■ **Task item**: From the records below, please repeat exactly the line that has "let '(h, w) := img in", the line that has "cur_pt_disp : option point;", and every line between them, and nothing else.

== Segment start ==

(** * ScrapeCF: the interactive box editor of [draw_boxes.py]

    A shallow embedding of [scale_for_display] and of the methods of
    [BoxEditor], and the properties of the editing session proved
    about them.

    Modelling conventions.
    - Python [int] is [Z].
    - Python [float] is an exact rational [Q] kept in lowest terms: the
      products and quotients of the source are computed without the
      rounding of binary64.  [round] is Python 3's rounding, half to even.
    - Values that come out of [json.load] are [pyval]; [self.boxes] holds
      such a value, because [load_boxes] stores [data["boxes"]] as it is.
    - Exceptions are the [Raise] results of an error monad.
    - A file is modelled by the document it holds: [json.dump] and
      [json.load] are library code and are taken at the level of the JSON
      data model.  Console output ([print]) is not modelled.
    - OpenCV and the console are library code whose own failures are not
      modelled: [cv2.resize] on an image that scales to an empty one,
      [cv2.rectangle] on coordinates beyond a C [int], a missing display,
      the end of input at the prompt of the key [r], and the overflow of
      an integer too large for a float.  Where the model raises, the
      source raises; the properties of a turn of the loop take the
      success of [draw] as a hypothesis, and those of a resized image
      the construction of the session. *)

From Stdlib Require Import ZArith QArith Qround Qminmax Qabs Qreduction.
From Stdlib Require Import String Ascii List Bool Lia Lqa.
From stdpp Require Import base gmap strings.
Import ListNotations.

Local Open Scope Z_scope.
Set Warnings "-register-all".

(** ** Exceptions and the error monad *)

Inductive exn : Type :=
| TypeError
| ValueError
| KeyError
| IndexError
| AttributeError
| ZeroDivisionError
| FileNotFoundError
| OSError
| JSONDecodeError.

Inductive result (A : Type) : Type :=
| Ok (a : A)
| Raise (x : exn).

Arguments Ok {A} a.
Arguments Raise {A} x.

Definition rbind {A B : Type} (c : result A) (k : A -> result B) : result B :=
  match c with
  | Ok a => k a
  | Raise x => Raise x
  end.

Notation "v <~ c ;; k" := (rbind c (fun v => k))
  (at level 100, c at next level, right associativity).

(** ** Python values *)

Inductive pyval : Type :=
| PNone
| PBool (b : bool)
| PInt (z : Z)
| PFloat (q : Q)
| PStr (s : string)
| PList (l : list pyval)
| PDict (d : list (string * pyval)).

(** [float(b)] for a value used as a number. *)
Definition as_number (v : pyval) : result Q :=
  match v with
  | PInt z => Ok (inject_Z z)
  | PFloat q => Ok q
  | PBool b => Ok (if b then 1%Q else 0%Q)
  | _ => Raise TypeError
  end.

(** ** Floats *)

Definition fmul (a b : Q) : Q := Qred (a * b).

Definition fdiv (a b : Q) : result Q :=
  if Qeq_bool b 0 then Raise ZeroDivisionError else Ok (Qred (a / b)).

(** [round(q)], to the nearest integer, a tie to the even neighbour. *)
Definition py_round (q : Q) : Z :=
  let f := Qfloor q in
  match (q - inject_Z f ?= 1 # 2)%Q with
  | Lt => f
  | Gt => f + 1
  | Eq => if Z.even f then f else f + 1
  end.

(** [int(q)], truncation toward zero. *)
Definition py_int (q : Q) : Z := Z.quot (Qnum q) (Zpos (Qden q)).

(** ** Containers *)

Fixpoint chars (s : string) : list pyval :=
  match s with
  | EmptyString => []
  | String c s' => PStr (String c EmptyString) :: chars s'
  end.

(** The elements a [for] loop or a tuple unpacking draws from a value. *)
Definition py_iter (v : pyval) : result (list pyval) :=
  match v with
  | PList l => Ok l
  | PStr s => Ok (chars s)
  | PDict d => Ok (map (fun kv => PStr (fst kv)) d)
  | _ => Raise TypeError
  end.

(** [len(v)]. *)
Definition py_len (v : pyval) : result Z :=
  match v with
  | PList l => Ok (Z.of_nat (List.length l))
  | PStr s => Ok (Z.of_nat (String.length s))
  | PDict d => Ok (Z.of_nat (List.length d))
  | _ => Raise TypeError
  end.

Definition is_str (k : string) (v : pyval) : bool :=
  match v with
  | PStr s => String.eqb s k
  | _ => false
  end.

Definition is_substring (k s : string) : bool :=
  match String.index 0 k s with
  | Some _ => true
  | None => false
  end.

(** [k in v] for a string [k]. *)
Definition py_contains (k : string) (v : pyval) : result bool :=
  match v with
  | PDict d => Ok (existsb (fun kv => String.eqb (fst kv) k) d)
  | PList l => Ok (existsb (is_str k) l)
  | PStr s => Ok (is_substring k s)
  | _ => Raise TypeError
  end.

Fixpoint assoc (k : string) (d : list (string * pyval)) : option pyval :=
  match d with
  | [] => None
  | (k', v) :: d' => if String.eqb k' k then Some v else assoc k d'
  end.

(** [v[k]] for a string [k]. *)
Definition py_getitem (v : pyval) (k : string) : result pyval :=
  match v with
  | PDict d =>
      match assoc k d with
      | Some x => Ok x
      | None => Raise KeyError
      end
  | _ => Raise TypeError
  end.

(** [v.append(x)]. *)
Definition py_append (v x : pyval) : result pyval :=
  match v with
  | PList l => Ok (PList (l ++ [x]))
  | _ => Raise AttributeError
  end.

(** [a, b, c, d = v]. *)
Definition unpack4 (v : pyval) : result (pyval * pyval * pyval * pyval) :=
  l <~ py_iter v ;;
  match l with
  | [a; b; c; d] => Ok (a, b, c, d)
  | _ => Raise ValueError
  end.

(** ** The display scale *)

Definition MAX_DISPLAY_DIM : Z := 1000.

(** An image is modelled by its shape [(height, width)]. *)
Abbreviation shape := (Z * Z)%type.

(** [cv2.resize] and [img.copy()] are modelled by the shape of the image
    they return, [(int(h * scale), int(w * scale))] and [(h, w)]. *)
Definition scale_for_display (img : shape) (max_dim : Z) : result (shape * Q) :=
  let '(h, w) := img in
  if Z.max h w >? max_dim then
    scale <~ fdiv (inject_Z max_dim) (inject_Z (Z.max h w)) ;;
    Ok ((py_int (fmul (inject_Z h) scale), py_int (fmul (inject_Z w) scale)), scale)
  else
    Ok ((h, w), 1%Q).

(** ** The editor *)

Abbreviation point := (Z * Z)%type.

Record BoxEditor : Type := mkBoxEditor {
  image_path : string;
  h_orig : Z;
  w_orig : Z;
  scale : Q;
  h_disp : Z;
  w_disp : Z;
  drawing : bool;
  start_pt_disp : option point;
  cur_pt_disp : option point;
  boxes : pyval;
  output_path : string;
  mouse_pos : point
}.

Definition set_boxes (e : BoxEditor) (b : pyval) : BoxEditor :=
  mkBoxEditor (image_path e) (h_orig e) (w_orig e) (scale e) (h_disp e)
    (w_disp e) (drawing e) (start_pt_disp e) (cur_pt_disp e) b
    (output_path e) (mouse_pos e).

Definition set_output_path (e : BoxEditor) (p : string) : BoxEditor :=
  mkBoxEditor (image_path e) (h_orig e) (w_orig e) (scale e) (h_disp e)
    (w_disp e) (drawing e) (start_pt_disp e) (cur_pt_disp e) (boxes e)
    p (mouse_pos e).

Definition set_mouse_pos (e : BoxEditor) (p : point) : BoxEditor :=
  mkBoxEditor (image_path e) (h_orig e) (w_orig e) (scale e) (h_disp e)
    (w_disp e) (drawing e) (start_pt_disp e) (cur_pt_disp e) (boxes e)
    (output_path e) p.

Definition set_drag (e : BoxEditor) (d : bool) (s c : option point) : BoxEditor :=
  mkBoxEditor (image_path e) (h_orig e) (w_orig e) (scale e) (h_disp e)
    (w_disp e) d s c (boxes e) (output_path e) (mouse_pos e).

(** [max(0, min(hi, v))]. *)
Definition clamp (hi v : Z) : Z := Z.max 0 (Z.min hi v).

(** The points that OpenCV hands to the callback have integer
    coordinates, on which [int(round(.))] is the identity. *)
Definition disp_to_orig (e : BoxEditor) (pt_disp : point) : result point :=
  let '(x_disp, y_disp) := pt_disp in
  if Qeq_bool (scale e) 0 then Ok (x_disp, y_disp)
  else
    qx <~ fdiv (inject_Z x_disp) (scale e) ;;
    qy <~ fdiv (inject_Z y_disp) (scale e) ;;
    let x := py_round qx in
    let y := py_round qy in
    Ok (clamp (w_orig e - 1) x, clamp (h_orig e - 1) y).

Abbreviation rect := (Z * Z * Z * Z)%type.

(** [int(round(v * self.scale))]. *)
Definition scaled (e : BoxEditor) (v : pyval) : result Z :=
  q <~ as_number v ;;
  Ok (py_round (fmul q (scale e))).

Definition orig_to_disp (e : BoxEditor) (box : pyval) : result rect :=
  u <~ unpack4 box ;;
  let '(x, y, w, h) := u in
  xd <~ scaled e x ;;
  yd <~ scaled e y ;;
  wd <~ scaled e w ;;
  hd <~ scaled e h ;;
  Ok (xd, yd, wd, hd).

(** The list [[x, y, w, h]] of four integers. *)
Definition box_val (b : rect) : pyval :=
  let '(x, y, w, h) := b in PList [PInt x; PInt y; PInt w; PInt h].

== Segment end ==

■ **Problem solution**:
  let '(h, w) := img in
  if Z.max h w >? max_dim then
    scale <~ fdiv (inject_Z max_dim) (inject_Z (Z.max h w)) ;;
    Ok ((py_int (fmul (inject_Z h) scale), py_int (fmul (inject_Z w) scale)), scale)
  else
    Ok ((h, w), 1%Q).

(** ** The editor *)

Abbreviation point := (Z * Z)%type.

Record BoxEditor : Type := mkBoxEditor {
  image_path : string;
  h_orig : Z;
  w_orig : Z;
  scale : Q;
  h_disp : Z;
  w_disp : Z;
  drawing : bool;
  start_pt_disp : option point;
  cur_pt_disp : option point;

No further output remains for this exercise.